Post-Covid travel may look a little different, giving rise to a new type of traveller – those seeking more meaningful travel experiences where they can give back. Dubbed “regenerative travel,” mindful travel is the new sustainable tourism. It’s the art of being present and immersed in an experience in addition to leaving a positive impact.

Like many places around the world, Hawaii has implemented stringent Covid guidelines for visitors, and while the islands have cautiously welcomed an influx of tourists, they have simultaneously launched an initiative called Malama Hawaii. This voluntourism program encourages travellers to mālama — or “give back” — to Hawaii and leave the islands better than they found them.

You may be familiar with the aloha spirit. The word “aloha” has many meanings — it is used for greetings, describes love or respect, and translates to “presence of breath.” Similarly, the aloha spirit means many things to people. Hawaiians often use the aloha spirit as guidance to be a positive influence in the community. Your intentions impact the lives of others so you don’t just take the aloha spirit, you give it.

But are you familiar with ‘Travel Pono’?

What is Travel Pono?

Oahu, Hawaii. Photo Credit: Kate Webster

Mālama sits well with Hawaii’s ‘Travel Pono’ philosophy – which means to explore with care, offering your kokua (help) to preserve Hawaii’s natural resources, cultures and communities. It’s recognizing your responsibility while gaining a deeper connection to Hawaii.

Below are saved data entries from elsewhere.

(** * claude-context: indexing lifecycle, path identity and the Vertex AI
      embedding provider

    A shallow embedding of
    - [packages/mcp/src/utils.ts]        ([truncateContent], [normalizePath]),
    - [packages/core/src/embedding/vertexai-embedding.ts] ([VertexAIEmbedding]),
    - the command line's [runIndex] (the lifecycle manager of one indexing run),
    and the properties the specification states about them.

    Conventions.
    - A JavaScript string is a [string]; one [ascii] stands for one code unit.
    - A JavaScript number that holds a count, a length or a dimension is a [Z];
      a number that is only stored and handed on (a progress percentage, a
      vector component) is a [Q] compared with Leibniz equality.
    - [undefined] is [None]; truthiness is written out ([truthy_string],
      [truthy_number]).
    - A call that can throw returns a [Completion]. *)

From Stdlib Require Import ZArith QArith Ascii String Lia.
From stdpp Require Import base option list strings gmap.

#[local] Open Scope Z_scope.

(* ================================================================== *)
(** * JavaScript values used by the sources *)
(* ================================================================== *)

Module Js.

(** What a [throw] can carry: an [Error] object (its [name] and [message]),
    or a value that is not an [Error] — here a string primitive. *)
Inductive Thrown : Type :=
| ErrorObject (name message : string)
| ThrownString (s : string).

(** [new Error(message)]. *)
Definition newError (message : string) : Thrown := ErrorObject "Error" message.

(** The result of a call that may throw. *)
Inductive Completion (A : Type) : Type :=
| Normal (a : A)
| Throw (e : Thrown).
Arguments Normal {A} a.
Arguments Throw {A} e.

So how can you practice Travel Pono while visiting the island nation of Hawaii? It is easier than you may think. Think of Hawaii like it is your home and treat it like you would your home. Just like you want your hometown community to thrive, you can contribute to the prosperity of the home of Hawaii. Act as a steward of the land and practice sustainability whenever possible. Support local businesses wherever you go and most importantly, respect their rules. Don’t forget to show your appreciation to frontline staff -a “thank you” goes a long way.

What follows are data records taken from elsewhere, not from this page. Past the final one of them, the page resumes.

Record Goal : Type := { eval : CostFn; weight : double }.

(** The closure returned by [make_is_solution_test_fn]. *)
Record SolutionTestFn : Type := make_is_solution_test_fn {
  test_frame_tests : list FrameTestFn;
  test_goals : list Goal;
  test_cost_threshold : double
}.

Record GDIKPlugin : Type := {
  base : KinematicsBase;
  node_ : option Node;
  parameter_listener_ : option ParamListener;
  params_ : Params;
  jmg_ : option JointModelGroup;
  joint_names_ : list string;
  link_names_ : list string;
  robot_ : Robot;
  tip_link_indexes_ : list nat;
  active_variable_indexes_ : list nat;
  minimal_displacement_factors_ : list double
}.

Definition getBaseFrame (self : GDIKPlugin) : string := base_frame_ (base self).

(** ** [searchPositionIK], the overload with every parameter *)

(** The local variables of [searchPositionIK] at its [return]. *)
Record SearchLocals : Type := {
  goal_frames : list Frame;
  frame_tests : list FrameTestFn;
  initial_guess : list double;
  active_initial_guess : list double;
  goals : list Goal;
  solution_test : SolutionTestFn
}.

(** Lines 45-50: the state the search works from. *)
Definition context_state_or_default (self : GDIKPlugin)
    (context_state : option RobotState) : option RobotState :=
  match context_state with
  | Some st => Some st
  | None =>
      match robot_model_ (base self) with
      | Some m => Some (setToDefaultValues (RobotState_new m))
      | None => None
      end
  end.

(** Lines 62-87: the goals, pushed back one after the other. *)
Definition push_back_if {A : Type} (c : bool) (v : list A) (x : A) : list A :=
  if c then v ++ [x] else v.

Definition create_goals (self : GDIKPlugin) (ik_poses : list Pose)
    (cost_function : IKCostFn) (initial_guess active_initial_guess : list double)
  : list Goal :=
  let goals := [] in
  let goals :=
    push_back_if (0 <? center_joints_weight (params_ self))%float goals
      {| eval := make_center_joints_cost_fn (robot_ self)
                   (active_variable_indexes_ self)
                   (minimal_displacement_factors_ self);
         weight := center_joints_weight (params_ self) |} in
  let goals :=
    push_back_if (0 <? avoid_joint_limits_weight (params_ self))%float goals
      {| eval := make_avoid_joint_limits_cost_fn (robot_ self)
                   (active_variable_indexes_ self)
                   (minimal_displacement_factors_ self);
         weight := avoid_joint_limits_weight (params_ self) |} in
  let goals :=
    push_back_if (0 <? minimal_displacement_weight (params_ self))%float goals
      {| eval := make_minimal_displacement_cost_fn active_initial_guess
                   (minimal_displacement_factors_ self);
         weight := minimal_displacement_weight (params_ self) |} in
  match cost_function with
  | Some _ =>
      fold_left
        (fun goals pose =>
           goals ++ [ {| eval := make_ik_cost_fn pose cost_function
                                   (robot_model_ (base self)) (jmg_ self)
                                   initial_guess;
                         weight := 1%float |} ])
        ik_poses goals
  | None => goals
  end.

Definition search_locals (self : GDIKPlugin) (ik_poses : list Pose)
    (ik_seed_state : list double) (timeout : double)
    (consistency_limits : list double) (solution : list double)
    (solution_callback : IKCallbackFn) (cost_function : IKCostFn)
    (error_code : MoveItErrorCodes) (options : KinematicsQueryOptions)
    (context_state : option RobotState) : option SearchLocals :=
  match context_state_or_default self context_state with
  | None => None
  | Some context_state =>
      let goal_frames :=
        transform_poses_to_frames context_state ik_poses (getBaseFrame self) in
      let frame_tests :=
        make_frame_tests goal_frames (position_threshold (params_ self))
          (rotation_threshold (params_ self)) (twist_threshold (params_ self)) in
      let initial_guess := get_variables context_state in
      let active_initial_guess :=
        select initial_guess (active_variable_indexes_ self) in
      let goals :=
        create_goals self ik_poses cost_function initial_guess
          active_initial_guess in
      let solution_test :=
        make_is_solution_test_fn frame_tests goals
          (cost_threshold (params_ self)) in
      Some {| goal_frames := goal_frames;
              frame_tests := frame_tests;
              initial_guess := initial_guess;
              active_initial_guess := active_initial_guess;
              goals := goals;
              solution_test := solution_test |}
  end.

(** The result of a search call: the returned [bool], and the [solution]
    and [error_code] arguments as the call leaves them. *)
Record SearchResult : Set := {
  returned : bool;
  solution_out : list double;
  error_code_out : MoveItErrorCodes
}.

Definition searchPositionIK (self : GDIKPlugin) (ik_poses : list Pose)
    (ik_seed_state : list double) (timeout : double)
    (consistency_limits : list double) (solution : list double)
    (solution_callback : IKCallbackFn) (cost_function : IKCostFn)
    (error_code : MoveItErrorCodes) (options : KinematicsQueryOptions)
    (context_state : option RobotState) : option SearchResult :=
  match search_locals self ik_poses ik_seed_state timeout consistency_limits
          solution solution_callback cost_function error_code options
          context_state with
  | None => None
  | Some _ =>
      Some {| returned := false;
              solution_out := solution;
              error_code_out := error_code |}
  end.

(** ** The overloads that delegate (lines 184-246)

    C++ tells the overloads apart by their parameter lists; here each has a
    name of its own.  [options] has a default argument in the source and is
    passed explicitly here; a [context_state] left out is null. *)

(** Lines 234-246: several poses, no cost function. *)
Definition searchPositionIK_poses (self : GDIKPlugin) (ik_poses : list Pose)
    (ik_seed_state : list double) (timeout : double)
    (consistency_limits : list double) (solution : list double)
    (solution_callback : IKCallbackFn) (error_code : MoveItErrorCodes)
    (options : KinematicsQueryOptions) (context_state : option RobotState)
  : option SearchResult :=
  searchPositionIK self ik_poses ik_seed_state timeout consistency_limits
    solution solution_callback None error_code options context_state.

(** Lines 184-194. *)
Definition searchPositionIK_pose (self : GDIKPlugin) (ik_pose : Pose)
    (ik_seed_state : list double) (timeout : double) (solution : list double)
    (error_code : MoveItErrorCodes) (options : KinematicsQueryOptions)
  : option SearchResult :=
  searchPositionIK_poses self [ik_pose] ik_seed_state timeout [] solution None
    error_code options None.

(** Lines 196-207. *)
Definition searchPositionIK_pose_limits (self : GDIKPlugin) (ik_pose : Pose)
    (ik_seed_state : list double) (timeout : double)
    (consistency_limits : list double) (solution : list double)
    (error_code : MoveItErrorCodes) (options : KinematicsQueryOptions)
  : option SearchResult :=
  searchPositionIK_poses self [ik_pose] ik_seed_state timeout
    consistency_limits solution None error_code options None.

(** Lines 209-219. *)
Definition searchPositionIK_pose_callback (self : GDIKPlugin) (ik_pose : Pose)
    (ik_seed_state : list double) (timeout : double) (solution : list double)
    (solution_callback : IKCallbackFn) (error_code : MoveItErrorCodes)
    (options : KinematicsQueryOptions) : option SearchResult :=
  searchPositionIK_poses self [ik_pose] ik_seed_state timeout [] solution
    solution_callback error_code options None.

(** Lines 221-232. *)
Definition searchPositionIK_pose_limits_callback (self : GDIKPlugin)
    (ik_pose : Pose) (ik_seed_state : list double) (timeout : double)
    (consistency_limits : list double) (solution : list double)
    (solution_callback : IKCallbackFn) (error_code : MoveItErrorCodes)
    (options : KinematicsQueryOptions) : option SearchResult :=
  searchPositionIK_poses self [ik_pose] ik_seed_state timeout
    consistency_limits solution solution_callback error_code options None.

(** ** [getPositionFK] and [getPositionIK] (lines 168-182)

    Each returns its [bool] with the output arguments as it leaves them. *)

Definition getPositionFK (self : GDIKPlugin) (link_names : list string)
    (joint_angles : list double) (poses : list Pose) : bool * list Pose :=
  (false, poses).

Definition getPositionIK (self : GDIKPlugin) (ik_pose : Pose)
    (ik_seed_state : list double) (solution : list double)
    (error_code : MoveItErrorCodes) (options : KinematicsQueryOptions)
  : SearchResult :=
  {| returned := false;
     solution_out := solution;
     error_code_out := error_code |}.

(** ** [initialize] (lines 96-158) *)

(** The condition of lines 128-130. *)
Definition joint_is_named (base_frame_ : string) (joint_model : JointModel)
  : bool :=
  negb (String.eqb (getName joint_model) base_frame_)
  && bool_decide (getType joint_model <> UNKNOWN)
  && bool_decide (getType joint_model <> FIXED).

(** The loop of lines 127-133, from the names already in [joint_names_]. *)
Definition push_joint_names (base_frame_ : string)
    (joint_models : list JointModel) (joint_names_ : list string)
  : list string :=
  fold_left
    (fun joint_names_ joint_model =>
       push_back_if (joint_is_named base_frame_ joint_model) joint_names_
         (getName joint_model))
    joint_models joint_names_.

Definition initialize (self : GDIKPlugin) (node : Node)
    (robot_model : RobotModel) (group_name : string) (base_frame : string)
    (tip_frames : list string) (search_discretization : double)
  : bool * GDIKPlugin :=
  let node_ := Some node in
  let parameter_listener_ :=
    {| listener_node := node;
       listener_prefix := "robot_description_kinematics." +:+ group_name |} in
  let params_ := get_params parameter_listener_ in
  let base := storeValues robot_model group_name base_frame tip_frames
                search_discretization in
  let jmg_ := getJointModelGroup robot_model group_name in
  match jmg_ with
  | None =>
      (false,
       {| base := base;
          node_ := node_;
          parameter_listener_ := Some parameter_listener_;
          params_ := params_;
          jmg_ := None;
          joint_names_ := joint_names_ self;
          link_names_ := link_names_ self;
          robot_ := robot_ self;
          tip_link_indexes_ := tip_link_indexes_ self;
          active_variable_indexes_ := active_variable_indexes_ self;
          minimal_displacement_factors_ :=
            minimal_displacement_factors_ self |})
  | Some jmg =>
      let joint_names_ :=
        push_joint_names (base_frame_ base) (getJointModels jmg)
          (joint_names_ self) in
      let jmg_tips := getEndEffectorTips jmg in
      let tip_frames_ :=
        match jmg_tips with
        | [] => tip_frames_ base
        | _ :: _ => jmg_tips
        end in
      let link_names_ := tip_frames_ in
      let robot_ := Robot_from robot_model in
      let tip_link_indexes_ := get_link_indexes robot_model tip_frames_ in
      let active_variable_indexes_ :=
        get_active_variable_indexes robot_model jmg tip_link_indexes_ in
      let minimal_displacement_factors_ :=
        get_minimal_displacement_factors active_variable_indexes_ robot_ in
      (false,
       {| base :=
            {| robot_model_ := robot_model_ base;
               robot_description_ := robot_description_ base;
               group_name_ := group_name_ base;
               base_frame_ := base_frame_ base;
               tip_frames_ := tip_frames_;
               search_discretization_ := search_discretization_ base |};
          node_ := node_;
          parameter_listener_ := Some parameter_listener_;
          params_ := params_;
          jmg_ := Some jmg;
          joint_names_ := joint_names_;
          link_names_ := link_names_;
          robot_ := robot_;
          tip_link_indexes_ := tip_link_indexes_;
          active_variable_indexes_ := active_variable_indexes_;
          minimal_displacement_factors_ := minimal_displacement_factors_ |})
  end.

(** Lines 160-166. *)
Definition getJointNames (self : GDIKPlugin) : list string := joint_names_ self.

Definition getLinkNames (self : GDIKPlugin) : list string := link_names_ self.

(** A plugin object before [initialize]: null pointers and empty vectors.
    The values of a default [Params] come from the generated header and
    are an argument. *)
Definition GDIKPlugin_new (default_params : Params) : GDIKPlugin :=
  {| base :=
       {| robot_model_ := None;
          robot_description_ := "";
          group_name_ := "";
          base_frame_ := "";
          tip_frames_ := [];
          search_discretization_ := 0x1.999999999999ap-4%float |};
     node_ := None;
     parameter_listener_ := None;
     params_ := default_params;
     jmg_ := None;
     joint_names_ := [];
     link_names_ := [];
     robot_ := Robot_default;
     tip_link_indexes_ := [];
     active_variable_indexes_ := [];
     minimal_displacement_factors_ := [] |}.

End Plugin.

(** ** Reading a goal list *)

Section Goals.
Context `{core : GdIk}.

(** The three goals the plugin builds in. *)
Inductive BuiltinGoal : Set :=
  | center_joints | avoid_joint_limits | minimal_displacement.

#[global] Instance BuiltinGoal_eq_dec : EqDecision BuiltinGoal.
Proof. solve_decision. Defined.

How do you mālama in Hawaii?

Malama Experience on Kualoa Ranch. Photo Credit: Kate Webster

While you explore the Islands, take your time to learn about the cultural significance of each location. By gaining a deeper sense of place, you’ll make your trip more meaningful. Consider joining a guided tour with a local expert or visiting a historical site. To really mālama, consider lending a hand during your stay with a volunteer opportunity — many organizations welcome help for the day. You can join a work party planting trees or cleaning the coastline.

When I travelled to Hawaii, I wanted to ensure I left a positive impact. I had read many an article and seen social media posts from local Hawaiians who seem to discourage visitors to the country. They cited overtourism as being a problem and I didn’t want to add to that.

With the Travel Pono concept in mind, I arrived on Oahu ready to mālama. Located on the windward side of Oahu, Kualoa Ranch is a private nature reserve spanning across the Ka’a’awa Valley and Hakipu’u Valley. Well known as a popular TV and movie location where Jurassic Park, Lost and Hawaii Five-0 were filmed, it is also where you can take part in the Malama Experience.

I have found the most rewarding trip is one that gives back, and the gratifying Malama Experience at Kualoa Ranch does just that. It offers the chance to enjoy the stunning natural beauty and vibrant culture that make the Hawaiian Islands truly special while forging a deeply rooted relationship that connects them and you that takes the experience beyond. 

This hand’s on experience teaches the importance of sustainability and the streams as they feed the loʻi, a water taro patch, down through the valleys and into the ocean. When I say hands-on, I mean knees deep in mud. I stepped into the artificial pond where the taro is cultivated and felt the mud ooze between my toes. As I piled old palm fronds onto mounds of mud that had been built up in the pond, Iwi Kurosu, the mālama program lead and Mahiʻai (farmer) at Kualoa Ranch explained how important kalo (the Hawaiian name given to taro) was to the Hawaiian people for sustenance and its cultural tie-in to Kualoa.

Depending on the need, activities for the Malama Experience can vary to include the thatching of traditional Hawaiian hale (grass huts), assisting with cleaning, planting, and harvesting the kalo or mālama of the laʻau lapaʻau (medicinal plants).   

Not only did it feel good to lend a helping hand, but I was doing good at the same time. That relationship between people and place grows stronger every time you mālama.

So next time you travel to Hawaii, or anywhere really, travel with Travel Pono in mind and strive to give back (mālama).

Kate Webster is a world traveller, ocean lover and conservation warrior who is determined to make every moment count for not only herself, but the world around her. An editor and travel journalist, Kate travels the globe in search of vivid imagery and compelling stories that capture the essence of the people and places she visits. She is a passionate conservation advocate, sustainable traveller and always travels with reason and cause.